Die genetischen Eigenschaften der äußerst diversen Tumoren im Kopf- und Halsbereich sind bisher wenig untersucht. Auch geeignete Parameter zur Risikoeinschätzung innerhalb der Gruppe der Hochrisikopatientinnen und -patienten fehlten bislang. Vor diesem Hintergrund ist die aktuelle Studie zu sehen, die ein Forschungsteam um Lukas Kenner vom Klinischen Institut für Pathologie der MedUni Wien und Alexander Haug von der Universitätsklinik für Radiologie und Nuklearmedizin der MedUni Wien in Kooperation mit dem Christian Doppler Labor für Metabolomik und dessen Unternehmenspartner Siemens Healthineers durchgeführt hat. Dabei analysierten die Wissenschafter/-innen mittels DNA-Sequenzierung von 127 Gewebeproben erkrankter Patientinnen und Patienten sowie der Positronen-Emissions-Tomografie (PET) als bildgebendem Verfahren die zellulären Merkmale der Tumoren mittels Methoden der künstlichen Intelligenz (KI).
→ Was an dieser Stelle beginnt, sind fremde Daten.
(* ===== verification/Bridge.v ===== *)
(** * The bridge: requests of a sandboxed process (sandbox/bridge.cpp, scout.h)

    [sandbox_bridge] runs inside the process that the scout watches.  Each
    [send_*] packs a request for the Command Center, sends it over the scout's
    socket, waits for the reply and unpacks it.  The socket layer and the
    trampoline through which the bridge makes its own system calls are
    parameters. *)

From S2P Require Import Prelude TinyPack Message.

(** ** scout.h *)
Inductive scout_cmd :=
| cmd_hello | cmd_open | cmd_openat | cmd_access | cmd_fstat | cmd_stat | cmd_lstat
| cmd_execve | cmd_readlink | cmd_unlink | cmd_vfork.
Definition scout_cmd_Z (c : scout_cmd) : Z :=
  match c with
  | cmd_hello => 1 | cmd_open => 2 | cmd_openat => 3 | cmd_access => 4 | cmd_fstat => 5
  | cmd_stat => 6 | cmd_lstat => 7 | cmd_execve => 8 | cmd_readlink => 9 | cmd_unlink => 10
  | cmd_vfork => 11
  end.
(** The enumeration as a packed field: its values fit [int]. *)
Definition cmd_field (c : scout_cmd) : int := Int (scout_cmd_Z c).

Definition FLAG_FILTER_INSTALLED : Z := 0x1.
Definition FLAG_CC_COMM_READY : Z := 0x2.

Definition NR_rt_sigaction : Z := 13.
Definition NR_dup : Z := 32.
Definition NR_dup2 : Z := 33.
Definition NR_getpid : Z := 39.
Definition SIGSYS : Z := 31.

(** [SYSCALL(nr, ...)], a call through the trampoline at its fixed address. *)
Class trampoline (E : Type) := SYSCALL : Z → list Z → ST E Z.

Record sandbox_bridge := Bridge { sock : Z; rcvr : msg_receiver }.

(** [set_sock(fd)]. *)
Definition set_sock (fd : Z) : sandbox_bridge := Bridge fd (new_msg_receiver fd).

(** [*(int* )(ptr + off)]. *)
Definition int_at (buf : list byte) (off : Z) : outcome Z :=
  s32 ∘ le_Z <$> read_at buf off 4.

Section Bridge.
Context {E : Type} `{Sk : sockets E} `{Tr : trampoline E}.
Context (malloc : Z → list byte).
Definition M : Type → Type := ST (sandbox_bridge * E).

Definition bridge_receive : M bool := fun '(b, e) =>
  match receive_one (rcvr b, e) with
  | Ok (ok, (rc, e)) => Ok (ok, (Bridge (sock b) rc, e))
  | Fault f => Fault f
  end.
Definition get_rcvr : M msg_receiver := gets (fun s => rcvr s.1).
Definition bridge_syscall (nr : Z) (args : list Z) : M Z := fun '(b, e) =>
  match SYSCALL nr args e with Ok (r, e) => Ok (r, (b, e)) | Fault f => Fault f end.

(** [buf = pack.pack_size_prefix(); send_msg(sock, buf,
    pack.get_size_prefix(), fd); free(buf);], whose result is not used. *)
Definition send_pack {B} `{packer B} (pack : B) (fd : Z) : M unit := fun '(b, e) =>
  buf ← pack_size_prefix malloc pack;
  n ← get_size_prefix pack;
  match send_msg (sock b) buf n fd (-1) e with
  | Ok (_, e) => Ok (tt, (b, e))
  | Fault f => Fault f
  end.

Definition receive_int_msg : M Z :=
  ok ← bridge_receive;
  sassert ok "ok" ;;
  rc ← get_rcvr;
  sassert (data_bytes rc =? 2 * sizeof_int) "rcvr->get_data_bytes() == 2 * sizeof(int)" ;;
  n ← lift (int_at (data rc) 0);
  sassert (n =? sizeof_int) "*(int* )ptr == sizeof(int)" ;;
  sassert (s32 (n + sizeof_int) =? data_bytes rc)
    "(int)(*(int* )ptr + sizeof(int)) == rcvr->get_data_bytes()" ;;
  lift (int_at (data rc) 4).

(** [receive_struct_msg(rcvr, buf)]: the result and [*buf]. *)
Definition receive_struct_msg {T} `{value_trait T} (buf : T) : M (Z * T) :=
  ok ← bridge_receive;
  sassert ok "ok" ;;
  rc ← get_rcvr;
  let unpacker := field (field (field tt (UInt 0)) (Int 0)) buf in
  done ← lift (check_completed unpacker (data rc) 0 (data_bytes rc));
  sassert done "unpacker.check_completed()" ;;
  n ← lift (up_get_size unpacker (data rc) 0 (data_bytes rc));
  sassert (n =? data_bytes rc) "unpacker.get_size() == rcvr->get_data_bytes()" ;;
  r ← lift (unpack unpacker (data rc) 0 (data_bytes rc));
  let '(_, payload_sz, r, v) := r in
  sassert (s32 (uint_val payload_sz + sizeof_int) =? data_bytes rc)
    "(int)(payload_sz + sizeof(int)) == rcvr->get_data_bytes()" ;;
  mret (int_val r, v).

Definition send_open (path : cstr) (flags mode : Z) : M Z :=
  send_pack (field (field (field (field tt (cmd_field cmd_open)) path) (Int flags)) (UInt mode)) (-1) ;;
  mret 0.

Definition send_openat (dirfd : Z) (path : cstr) (flags mode : Z) : M Z :=
  send_pack (field (field (field (field (field tt (cmd_field cmd_openat)) (Int dirfd)) path)
    (Int flags)) (UInt mode)) dirfd ;;
  bridge_receive ;;
  rc ← get_rcvr;
  sassert (data_bytes rc =? 2 * sizeof_int) "rcvr->get_data_bytes() == 2 * sizeof(int)" ;;
  n ← lift (int_at (data rc) 0);
  sassert (s32 (n + sizeof_int) =? data_bytes rc)
    "(int)(*(int* )ptr + sizeof(int)) == rcvr->get_data_bytes()" ;;
  let unpacker := field tt (Int 0) in
  done ← lift (check_completed unpacker (data rc) 4 (data_bytes rc - 4));
  sassert done "unpacker.check_completed()" ;;
  r ← lift (unpack unpacker (data rc) 4 (data_bytes rc - 4));
  let r := int_val r.2 in
  if 0 <=? r then
    sassert (fd_rcvd_num rc =? 1) "rcvr->get_fd_rcvd_num() == 1" ;;
    match head (fd_rcvd rc) with
    | Some fd => mret fd
    | None => lift (Fault (Undefined "read outside fd_rcvd"))
    end
  else mret r.

Definition send_dup (oldfd : Z) : M Z := r ← bridge_syscall NR_dup [oldfd]; mret (s32 r).
Definition send_dup2 (oldfd newfd : Z) : M Z :=
  r ← bridge_syscall NR_dup2 [oldfd; newfd]; mret (s32 r).

Definition send_access (path : cstr) (mode : Z) : M Z :=
  send_pack (field (field (field tt (cmd_field cmd_access)) path) (Int mode)) (-1) ;;
  ok ← bridge_receive;
  if negb ok then mret (-1) else
  rc ← get_rcvr;
  sassert (data_bytes rc =? sizeof_int * 2) "rcvr->get_data_bytes() == sizeof(int) * 2" ;;
  n ← lift (int_at (data rc) 0);
  sassert (n =? sizeof_int) "*(int* )ptr == sizeof(int)" ;;
  let unpacker := field tt (Int 0) in
  done ← lift (check_completed unpacker (data rc) 4 sizeof_int);
  sassert done "unpacker.check_completed()" ;;
  r ← lift (unpack unpacker (data rc) 4 sizeof_int);
  mret (int_val r.2).

(** The functions with a [struct stat*] also give what it points to. *)
Definition send_fstat (fd : Z) (statbuf : struct_stat) : M (Z * struct_stat) :=
  send_pack (field (field tt (cmd_field cmd_fstat)) (Int fd)) fd ;;
  receive_struct_msg statbuf.
Definition send_stat (path : cstr) (statbuf : struct_stat) : M (Z * struct_stat) :=
  send_pack (field (field tt (cmd_field cmd_stat)) path) (-1) ;;
  receive_struct_msg statbuf.
Definition send_lstat (path : cstr) (statbuf : struct_stat) : M (Z * struct_stat) :=
  send_pack (field (field tt (cmd_field cmd_lstat)) path) (-1) ;;
  receive_struct_msg statbuf.

Definition send_execve (filename : cstr) : M Z :=
  pid ← bridge_syscall NR_getpid [];
  if pid <? 0 then mret (s32 pid) else
  send_pack (field (field (field tt (cmd_field cmd_execve)) (Int (s32 pid))) filename) (-1) ;;
  ok ← bridge_receive;
  if negb ok then mret (-1) else mret 0.

(** The result is a [size_t]; the second part is what [buf] points to. *)
Definition send_readlink (path : cstr) (buf : list byte) (bufsize : Z) : M (Z * list byte) :=
  send_pack (field (field (field tt (cmd_field cmd_readlink)) path) (SizeT bufsize)) (-1) ;;
  ok ← bridge_receive;
  if negb ok then mret (u64 (-1), buf) else
  rc ← get_rcvr;
  let unpacker := field (field (field tt (UInt 0)) (Int 0)) (FixedBuf buf (s32 bufsize)) in
  done ← lift (check_completed unpacker (data rc) 0 (data_bytes rc));
  sassert done "unpacker.check_completed()" ;;
  r ← lift (unpack unpacker (data rc) 0 (data_bytes rc));
  let '(_, payload_sz, retv, fbuf) := r in
  n ← lift (up_get_size unpacker (data rc) 0 (data_bytes rc));
  sassert (u32 n =? u32 (data_bytes rc))
    "(unsigned int)unpacker.get_size() == (unsigned int)rcvr->get_data_bytes()" ;;
  sassert (uint_val payload_sz + sizeof_int =? u32 (data_bytes rc))
    "payload_sz + sizeof(unsigned int) == (unsigned int)rcvr->get_data_bytes()" ;;
  mret (u64 (int_val retv), fb_buf fbuf).

Definition send_unlink (path : cstr) : M Z :=
  send_pack (field (field tt (cmd_field cmd_unlink)) path) (-1) ;;
  receive_int_msg.

Definition send_vfork : M Z :=
  pid ← bridge_syscall NR_getpid [];
  send_pack (field (field tt (cmd_field cmd_vfork)) (Int (s32 pid))) (-1) ;;
  mret 0.

(** [act] and [oldact] as addresses, 0 for [nullptr]. *)
Definition send_rt_sigaction (signum act oldact sigsetsz : Z) : M Z :=
  if (signum =? SIGSYS) && negb (act =? 0) then mret 0
  else
    r ← bridge_syscall NR_rt_sigaction [signum; act; oldact; sigsetsz];
    mret (s32 r).
End Bridge.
Ziel der retrospektiven Studie war es, durch eine Zusammenführung der Daten von Gen-Analyse und Bildgebung spezifische Zahlen zu berechnen, die als Marker für die Risikoeinschätzung bei Patientinnen und Patienten eingesetzt werden können.
Gestörte genetische Netzwerke identifiziert
Zunächst erfolgte eine Sequenzierung der DNA aus den Gewebeschnitten sowie eine Auswertung der dreidimensionalen PET-Bilder von Patientinnen und Patienten, wobei spezifische Bildmuster extrahiert wurden. Durch die Zusammenführung des Datenmaterials auf Basis maschinellen Lernens gelang es dem Forschungsteam, in den Tumoren unterschiedlich gestörte genetische Netzwerke zu identifizieren, die eine zelluläre Seneszenz auslösen. Das bedeutet, dass sich Zellen nicht teilen und keine Entzündungsbotenstoffe ausschütten, aber nicht sterben. Problematisch dabei ist, dass solche Zellen Moleküle in benachbarte Gewebe ausschütten können, die zur Förderung der Tumorentwicklung beitragen.
Rasch gezieltere Therapien entwickeln
Das Ergebnis der Studie zeige, dass die vorgefundene zellulare Seneszenz gemeinsam mit den spezifischen, extrahierten Mustern mit einem hohen Risiko für Kopf-Hals-Krebspatienten verbunden sei, so die Forscher. Resümierend lasse sich feststellen, dass die rechnerisch identifizierten Marker aus genetischen und Bild-basierten Daten die Heterogenität der Tumoren besser abbilden können. So sei es möglich, rasch gezieltere Therapien zu entwickeln und anzuwenden sowie Hochrisikopatienten engmaschiger zu überwachen.
Hintergrund:
Unter dem Begriff Kopf-Hals-Tumoren werden verschiedene Krebsarten zusammengefasst, die in diesem Bereich auftreten. Dazu gehören Karzinome der Mundhöhle, des Rachens, des Kehlkopfes sowie der Nase und Nasennebenhöhlen. Bei den meisten malignen Tumoren handelt es sich um Plattenepithelkarzinome, also Tumoren, die von Oberflächenzellen ausgehen. Seltener sind Adenokarzinome, die dem drüsenartigen Gewebe entstammen und Sarkome aus Weichteilen. Weltweit werden Schätzungen der internationalen Datenbank Global Cancer Studies zufolge mehr als 830.000 Personen jährlich mit Kopfhalskrebs diagnostiziert. In Österreich erkrankten 2019 gemäß Statistik Austria 1.184 Männer und 404 Frauen an Krebs im HNO-Bereich. Risikofaktoren sind Rauchen und Alkoholkonsum, jedoch können auch Viren wie Humane Papillomaviren Krebs verursachen.